On Planetary Localisation: Respatialising the Site, 5 February 2020, London, UK. Details here.

It is an ethical and conceptual misstep to presuppose ‘planetarity’, with its scalar dimensionality, eclipses the local. Yet it is of equal negligence to presuppose that what is commonly inferred by the ‘local’ persists, unmodulated by planetary dimensionality. Where are the boundaries of location within a planetary condition, and from what perspective are they adjudicated? If the idea of ‘planetarity’ (as an epistemic proposition), is to transform configurations of co-existence in discontinuous ways from the frameworks of asymmetric globalisation, new models of spatiality must be constructed to situate this co-existence. Globalisation and planetarity both delineate conditions of increased complexity, however planetarity introduces distinctions through (at least) two important claims: the integration of geophysical/biospherical codependencies, as well as a resultant decentred human self-conception. These significant differences require experimental ramification beyond rhetorics if they are to operate as orienting frames of reference for possible worlds detached from systematic inequality. As a discipline concerned with the organisation of space, how can architecture participate in such remodeling in order to materialise the practicable localisation of said concepts?

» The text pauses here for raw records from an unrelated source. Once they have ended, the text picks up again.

(** *** Input and output *)
Lemma get_file_wlp k fp (Q : file → kst S → Prop) :
  (∀ f, k_files k !! fp = Some f → Q f k) → wlp (get_file fp) Q k.
Proof. intros HQ. apply wlp_ok. intros f k' [Hf ->]%get_file_inv. by apply HQ. Qed.
Lemma off_rep o k P R L fp f (b : bool) off :
  krep o k P R L → k_files k !! fp = Some f →
  wlp (when b (upd_file (f_with_off off) fp)) (λ _ k', krep o k' P R L) k.
Proof. intros Hk Hf. destruct b; [|done]. unfold wlp. simpl. by apply (krep_update _ _ _ _ _ _ f). Qed.
Lemma relock (ip : nat) (L : gset nat) : ip ∉ L → ({[ip]} ∪ L) ∖ {[ip]} = L.
Proof. set_solver. Qed.
Lemma filestat_rep o k P R L fp : krep o k P R L → wlp (filestat fp) (λ _ k', krep o k' P R L) k.
Proof.
  intros Hk. unfold filestat. apply wlp_bind, get_file_wlp. intros f Hf. case_decide; [|done].
  wstep fsm_ilock. intros _ k1 [[Hk1 Hl] _].
  apply wlp_bind. eapply wlp_mono; [|eapply (fsm_keeps _ _ _ _ _ _ Hk1); auto with ikeeps]. intros st k2 [Hk2 _].
  wstep fsm_iunlock. intros _ k3 [Hk3 _]. by rewrite relock in Hk3.
Qed.
Lemma fileread_rep o k P R L fp n : krep o k P R L → wlp (fileread fp n) (λ _ k', krep o k' P R L) k.
Proof.
  intros Hk. unfold fileread. apply wlp_bind, get_file_wlp. intros f Hf. destruct (_ =? 0); [done|]. destruct (f_type f); [done| |].
  - apply wlp_bind. unfold wlp at 1. simpl. by apply piperead_rep.
  - wstep fsm_ilock. intros _ k1 [[Hk1 Hl] [f1 E1]].
    apply wlp_bind. eapply wlp_mono; [|eapply (fsm_keeps _ _ _ _ _ _ Hk1); auto with ikeeps]. intros [r l] k2 [Hk2 [f2 E2]].
    assert (k_files k2 !! fp = Some f) as Hf2 by (by subst).
    wstep (off_rep _ _ _ _ _ _ f). intros _ k3 Hk3.
    wstep fsm_iunlock. intros _ k4 [Hk4 _]. by rewrite relock in Hk4.
Qed.
Lemma filewrite_loop_rep fuel o k P R L fp addr n i :
  krep o k P R L → wlp (filewrite_loop fuel fp addr n i) (λ _ k', krep o k' P R L) k.
Proof.
  revert k i. induction fuel as [|fuel IH]; intros k i Hk; simpl; [done|]. destruct (negb (i <? n)); [done|].
  apply wlp_bind, get_file_wlp. intros f Hf.
  wstep fsm_begin. intros _ k0 [Hk0 [f0 E0]]. wstep fsm_ilock. intros _ k1 [[Hk1 Hl] [f1 E1]].
  apply wlp_bind. eapply wlp_mono; [|eapply (fsm_keeps _ _ _ _ _ _ Hk1); auto with ikeeps]. intros r k2 [Hk2 [f2 E2]].
  assert (k_files k2 !! fp = Some f) as Hf2 by (by subst).
  wstep (off_rep _ _ _ _ _ _ f). intros _ k3 Hk3.
  wstep fsm_iunlock. intros _ k4 [Hk4 _]. rewrite relock in Hk4 by done. wstep fsm_end. intros _ k5 [Hk5 _].
  destruct (r <? 0); [done|]. destruct (negb _); [done|]. by apply IH.
Qed.
Lemma filewrite_rep o k P R L fp addr n : krep o k P R L → wlp (filewrite fp addr n) (λ _ k', krep o k' P R L) k.
Proof.
  intros Hk. unfold filewrite. apply wlp_bind, get_file_wlp. intros f Hf. destruct (_ =? 0); [done|]. destruct (f_type f); [done| |].
  - apply wlp_bind. unfold wlp at 1. simpl. wstep pipewrite_rep. by intros r k1 Hk1.
  - wstep filewrite_loop_rep. by intros r k1 Hk1.
Qed.
End files.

At stake with planetarity is learning how to co-exist in an ‘environment in common’ (Sylvia Wynter); a notion that is not interchangeable with a ‘common environment’. This demand is where ethics (manners of doing) and geometry (genres of relation) meet; a demand resonating with the long-standing aporia concerning the negotiation of the discrete and the continuous. How does planetarity mutate intuitive conceptions of human-centred space, and how can those denaturalised mutations be put into practice as new frames of reference that undergird a different sensorium of spatial intuition?